From the records below, output exactly the lines running from the line containing "Definition TOKEN_TTL_MILLIS : Z := 120000." through the line containing "Definition trim_ascii_whitespace (bytes", and no others.
==================================================
(* ===== verification/Retained.v ===== *)
(** * Retained: closing a reservation the gateway kept
    ([crates/api/src/money/closure.rs], [retained.rs],
    [crates/connectors/src/gateway.rs])

    The gateway holds money for a call whose outcome it never learned.  A
    person closes it with evidence: the console checks the evidence, mints a
    token that binds the reservation, its revision and an expiry under a secret
    it shares with the gateway, and journals the attempt whatever comes of it.
    HMAC-SHA256 is another crate's: [Mac]. *)
From S2P Require Import Prelude Text Json Signing Jcs Ingest Command Http Prog Effects Cloud Delegation.

Class Mac := { hmac_sha256 : list Z -> list Z -> list Z }.
Class MacLaws `{Mac} := {
  mac_bytes key m : length (hmac_sha256 key m) = 32%nat /\ Forall (fun b => 0 <= b <= 255) (hmac_sha256 key m);
}.

(** ** The secret and the token ([closure.rs]) *)

Definition SECRET_FILE_VAR : str := #"GENARYX_CLOSURE_SECRET_FILE".
Definition MIN_SECRET_BYTES : Z := 32.
Definition TOKEN_TTL_MILLIS : Z := 120000.
Definition MAX_TOKEN_TTL_MILLIS : Z := 300000.
Definition MAC_DOMAIN : str := #"tokenfuse-closure-v1".

Inductive ClosureConfig : Type := ClosureOffHere | ClosureOn (secret : list Z).

Definition trim_ascii_whitespace (bytes : list Z) : list Z :=
  let drop := fix go l := match l with b :: l' => if ascii_white b then go l' else l | [] => [] end in
  rev (drop (rev (drop bytes))).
==================================================
Problem solution:
Definition TOKEN_TTL_MILLIS : Z := 120000.
Definition MAX_TOKEN_TTL_MILLIS : Z := 300000.
Definition MAC_DOMAIN : str := #"tokenfuse-closure-v1".

Inductive ClosureConfig : Type := ClosureOffHere | ClosureOn (secret : list Z).

Definition trim_ascii_whitespace (bytes : list Z) : list Z :=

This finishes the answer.